Scientists who have been studying fairy terns at Mangawhai on Northland's east coast now suspect the bird's decline may be linked to the removal of mangroves from the harbour.
The critically endangered birds have had a disastrous breeding season after stormy weather in spring, with just two chicks fledging.
But the scientists said the decline started with mangrove removal a few years ago.
In 2015, the Mangawhai Harbour Restoration Society destroyed an island of mature mangrove trees that had grown up in the Mangawhai Harbour.
The group believes the harbour is under threat from silt and unmanaged mangrove expansion, also putting navigation and amenity values at risk.
In 2014 it gained consent from the Environment Court to remove the trees by hand, but was able to use heavy machinery after the Northland Regional Council granted a variation of the consent.
Society secretary Jerry Pilmer said the diggers did a great job of removing what he described as unsightly pests.
"They're a weed. They just grow shallow-rooted in mud.
"Our contractor who did it used a 20-tonne digger and backhoe and just snapped them off. We dumped them in a farm gully. The more we get rid of the better - they're just disgusting," Mr Pilmer said.
But scientists who've studied the Mangawhai fairy terns now think the despised mangroves may have been playing an important role in the survival of New Zealand's rarest bird.
New Zealand Fairy Tern Trust chair Heather Rogan said as soon as the mangroves were removed, egg production plummeted.
"The year before the mangroves were removed there were 18 eggs laid on the Mangawhai sandspit, and the following year, there were five. That's quite a big drop."
Ian Southey, an independent scientist who's been observing the fairy terns and advising the Trust, said egg production had never really recovered since the mangrove removal.
"The simple fact of the matter is they're not laying eggs like they used to.
"The average clutch size is smaller; the percentage of fertile eggs has declined and the ability to re-lay if the clutch is lost has declined dramatically, perhaps almost disappeared," he said.
The problem was specific to Mangawhai: breeding success rates in other locations was largely unchanged, Mr Southey said.
He and other ornithologists said the female fairy tern appeared to decide how many eggs to lay and whether to try again if the nest was destroyed, based on the abundance of food presented to her by her mate, early in the breeding season.
They suspect what has happened at Mangawhai, is that the birds have lost access to a close and plentiful supply of goby - little fish that were found around the mangrove island.
Jerry Pilmer of the Harbour Restoration Trust is adamant there's no life in the mangroves.
But a scientist who studied fairy tern feeding habits at Mangawhai in 2011, Karen Baird, said the research showed gobies were most abundant around the mangrove edges.
And for parent birds feeding their fledglings a fish every two minutes, those had been favourite and possibly critical foraging spots.

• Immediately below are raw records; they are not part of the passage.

(* ===== verification/SameValue.v ===== *)
(** Structures that stand for the same value.

    [max_size] is a static bound on the encodings of a type.  [same td c o o']
    holds when two structures of type [td] stand for one encodable value: the
    equivalence under which structures that were copied, decoded or rewritten are
    compared.  Reading and writing members respects it. *)

From stdpp Require Import prelude strings.
From S2P Require Import Prelude Codecs Integer Descriptor OerSupport OerPrim OerConstr OerSpec.
From S2P Require Import OerPrimOk OerSem OerCodec OerSeqOk OerCodecOk OerTheorems Asn1Wrapper.

(** * Static bounds on encodings *)

Definition osum (x y : option Z) : option Z := n ← x; m ← y; Some (n + m).
Definition omax (x y : option Z) : option Z := n ← x; m ← y; Some (Z.max n m).

(** The largest encoding of a type, when the table bounds it: numbers of fixed width,
    strings of fixed size, and sequences without extensions and choices of these. *)
Fixpoint max_size (td : asn_TYPE_descriptor) (c : oer_cts) : option Z :=
  match td with
  | TD _ k _ cts es =>
    match k with
    | BOOLEAN => Some 1
    | ASN_NULL => Some 0
    | INTEGER _ | NativeInteger _ =>
      let w := (ct_value (pick_cts c cts)).1 in if 0 <? w then Some w else None
    | OCTET_STRING specs =>
      let ct := ct_size (pick_cts c cts) in
      u ← unit_bytes_of specs; if 0 <=? ct then Some (u * ct) else None
    | SEQUENCE specs =>
      if specs.(first_extension) <? 0 then
        osum (Some ((size (filter (fun e : tmember => Is_true e.(optional)) es) + 7) / 8))
             (foldr (fun e => osum (max_size e.(type) e.(oer_constraints))) (Some 0) es)
      else None
    | CHOICE specs =>
      foldr (fun e => omax (osum (Some (size (tag_det e.(tag)) + 9)) (max_size e.(type) e.(oer_constraints))))
            (Some 0) es
    | _ => None
    end
  end.

Lemma osum_inv x y n : osum x y = Some n -> exists a b, x = Some a /\ y = Some b /\ n = a + b.
Proof. destruct x as [a|], y as [b|]; intros H; try done. injection H as <-. by exists a, b. Qed.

"To our way of thinking this is a potential contributing factor [to the breeding failures]. We don't have all the answers, but we do believe that because the birds are so critically endangered that you need to take a conservative approach to managing their habitat.
"Mucking around with it, removing mangroves on a whim just doesn't seem to make any sense," she said.
The Harbour Restoration Society had wanted to remove all mangroves from the harbour, but the Regional Council had objected and the Environment Court decision, allowing the removal only of the mangrove island, was an unfortunate compromise Ms Baird said.
DOC scientist Tony Beauchamp believes the five storms that hit Northland's east coast last spring were a major factor in the disastrous breeding season for the fairy terns.
But their impact on the birds was made worse by the removal of the mangroves, which had stabilised silt, he said.
"In the past the silt was captured by the mangroves, and by removing them you are opening it up to be re-suspended in the harbour."
And that made it difficult for the birds to spot their prey.
Last November Mr Beauchamp watched a pair of fairy terns trying to feed after the storms.
"The mate at low tide was able to able to provide her with food; she was actually on the sand; but before that both of them had been trying to feed in the area and I didn't see any successful feeding at all."
Mr Southey believes the fate of the fairy terns has reached a crisis point.
"It may be that we need to start getting creative and look at supplementing their food supply if that's possible. Or even restoring mangroves," he said.